Show all lines from the data that include the word "NodeEntry".

◆ ◆ ◆ ◆

(** [liftNodes] up to its loop: it throws what the loop over the path
    references of the matches throws. *)
Lemma liftNodes_loop E o e at_ m hs e0 msg e' tr :
  atOrSelection (lift_at o) (doc e) = Some at_ ->
  defaultMatch E (lift_match o) at_ (batch e) = Done m (batch e) [] ->
  arrayFrom (fun t : NodeEntry => pathRef (snd t))
    (Editor_nodes E (children (doc e)) at_ m (default ModeHighest (lift_mode o))
       (default false (lift_voids o))) (batch e) = Done hs e0 [] ->
  liftNodes E o e = Thrown msg e' tr
  <-> forEach hs (liftEntry E (default false (lift_voids o))) e0 = Thrown msg e' tr.
Proof.
  intros Hat Hmatch Hrefs. unfold liftNodes, withoutNormalizing. fold (batch e).
  rewrite query_bind. simpl. rewrite Hat.
  assert (match lift_match o with
          | Some m0 => pure m0
          | None => match at_ with
                    | AtPath p => matchPath E p
                    | _ => pure (MKind "block")
                    end
          end = defaultMatch E (lift_match o) at_) as Hdef.
  { unfold defaultMatch. by destruct (lift_match o), at_. }
  rewrite Hdef. erewrite bind_Done by exact Hmatch. rewrite after_nil.
  rewrite query_bind. simpl. erewrite bind_Done by exact Hrefs. rewrite after_nil.
  by destruct (forEach hs _ e0).
Qed.

(** C5.  In the loop of [liftNodes], a match whose reference resolves to a
    path of length less than two throws the depth error, before anything is
    emitted for it; a match at depth two or more never throws that error;
    the loop throws the depth error exactly when, the matches before it
    having been lifted, some match resolves to a path of length less than
    two; and [liftNodes] throws to its caller what its loop throws. *)
Theorem liftNodes_depth_error (E : Engine) (voids : bool) :
  (forall h (a : option Affinity) (path : Path) d n,
     length path < 2 ->
     liftEntry E voids h (mkEditor (withPathRef h a path d) n)
     = Thrown liftError (mkEditor (dropPathRef h (withPathRef h a path d)) n) [])
  /\ (forall h e msg e' tr (a : option Affinity) (path : Path),
        pathRefs (doc e) !! h = Some (a, path) ->
        2 <= length path ->
        liftEntry E voids h e = Thrown msg e' tr ->
        msg ≠ liftError)
  /\ (forall hs e e' tr,
        forEach hs (liftEntry E voids) e = Thrown liftError e' tr
        <-> exists pre h post e1 (a : option Affinity) (path : Path),
              hs = pre ++ h :: post
              /\ forEach pre (liftEntry E voids) e = Done tt e1 tr
              /\ pathRefs (doc e1) !! h = Some (a, path)
              /\ length path < 2
              /\ e' = mkEditor (dropPathRef h (doc e1)) (normalizing e1))
  /\ (forall o e at_ m hs e0 e' tr,
        default false (lift_voids o) = voids ->
        atOrSelection (lift_at o) (doc e) = Some at_ ->
        defaultMatch E (lift_match o) at_ (batch e) = Done m (batch e) [] ->
        arrayFrom (fun t : NodeEntry => pathRef (snd t))
          (Editor_nodes E (children (doc e)) at_ m (default ModeHighest (lift_mode o))
             voids) (batch e) = Done hs e0 [] ->
        liftNodes E o e = Thrown liftError e' tr
        <-> forEach hs (liftEntry E voids) e0 = Thrown liftError e' tr).
Proof.
  split_and!.
  - intros h a path d n Hlen. by apply liftEntry_shallow.
  - intros h. apply liftEntry_deep.
  - intros hs e e' tr. rewrite forEach_Thrown. split.
    + intros (pre & h & post & e1 & tr1 & tr2 & -> & Hpre & Hh & ->).
      apply liftEntry_liftError in Hh as (a & path & Hcur & Hlen & -> & ->).
      exists pre, h, post, e1, a, path. by rewrite app_nil_r.
    + intros (pre & h & post & e1 & a & path & -> & Hpre & Hcur & Hlen & ->).
      exists pre, h, post, e1, tr, [].
      split_and!; [done|done| |by rewrite app_nil_r].
      by apply (liftEntry_shallow_at E voids h e1 a path).
  - intros o e at_ m hs e0 e' tr <- Hat Hmatch Hrefs.
    by eapply liftNodes_loop.
Qed.

(** ** splitNodes at a Path *)




Lemma last_snoc_nonempty (p : Path) : p ≠ [] -> is_Some (last p).
Proof.
  intros Hp. destruct (last p) eqn:Hlast; [by eexists|].
  by apply last_None in Hlast.
Qed.





(** ** wrapNodes *)

(** [insertNodes] of one node at a Path that the void guard lets through
    applies one [insert_node], there. *)
Lemma insertNodes_path_one E node path parentPath voids e :
  PathI.parent path = Some parentPath ->
  (voids = true
   \/ Editor_match E (children (doc e)) (AtPath parentPath) (MKind "void") false = None) ->
  insertNodes E (One node)
    (mkInsertOptions (Some (AtPath path)) None None (Some voids)) e
  = Done tt
      (normalize E (mkEditor (applyDoc E (insert_node path node) (doc e))
                             (normalizing e)))
      [insert_node path node].
Proof.
  intros Hparent Hguard.
  unfold insertNodes, insertNodes_with, withoutNormalizing. simpl.
  rewrite !pure_bind. unfold insertAtPath.
  rewrite Hparent, orThrow_bind.
  apply parent_Some in Hparent as [Hp Hpp].
  destruct (last_snoc_nonempty path Hp) as [i Hi].
  rewrite Hi, orThrow_bind, query_bind. simpl.
  pose proof (removelast_snoc_last path i Hi) as Hsnoc. rewrite <- Hpp in Hsnoc.
  assert (negb voids
          && bool_decide (is_Some (Editor_match E (children (doc e))
                                     (AtPath parentPath) (MKind "void") false))
          = false) as ->.
  { destruct Hguard as [->| ->]; [done|].
    rewrite bool_decide_eq_false_2; [by destruct voids|]. by intros [? ?]. }
  simpl. by rewrite Hsnoc.
Qed.

Lemma wrapperPathOf_sibling (commonPath lastPath wrapperPath : Path) :
  wrapperPathOf commonPath lastPath = Some wrapperPath ->
  length lastPath = length commonPath + 1 ->
  PathI.next lastPath = Some wrapperPath.
Proof.
  unfold wrapperPathOf. intros Hw Hlen.
  destruct (PathI.next lastPath) as [q|] eqn:Hnext; [|done].
  simpl in Hw. injection Hw as <-.
  apply next_length in Hnext. by rewrite take_ge by lia.
Qed.

Lemma wrapRoot_no_matches E element at_ match_ mode voids rootPath e :
  (forall a, wrapArea E at_ rootPath e = Done (Some a) e [] ->
             Editor_nodes E (children (doc e)) a match_ mode voids = []) ->
  (exists a', wrapArea E at_ rootPath e = Done a' e []) ->
  wrapRoot E element at_ match_ mode voids rootPath e = Done tt e [].
Proof.
  intros Hnone [a' Harea]. unfold wrapRoot.
  erewrite bind_Done by exact Harea. rewrite after_nil.
  destruct a' as [a|]; [|done].
  rewrite query_bind, (Hnone a Harea). done.
Qed.

(** * Further properties of the transforms and of their callers *)

(** ** A transform with nowhere to act *)

Lemma batch_nothing E (fn : M unit) e :
  fn (batch e) = Done tt (batch e) [] ->
  withoutNormalizing E fn e = Done tt (normalize E e) [].
Proof.
  intros Hfn. unfold withoutNormalizing. fold (batch e). rewrite Hfn. simpl.
  by rewrite normalize_eta.
Qed.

◆ ◆ ◆ ◆

*WRITTEN ANSWER*:
  arrayFrom (fun t : NodeEntry => pathRef (snd t))
        arrayFrom (fun t : NodeEntry => pathRef (snd t))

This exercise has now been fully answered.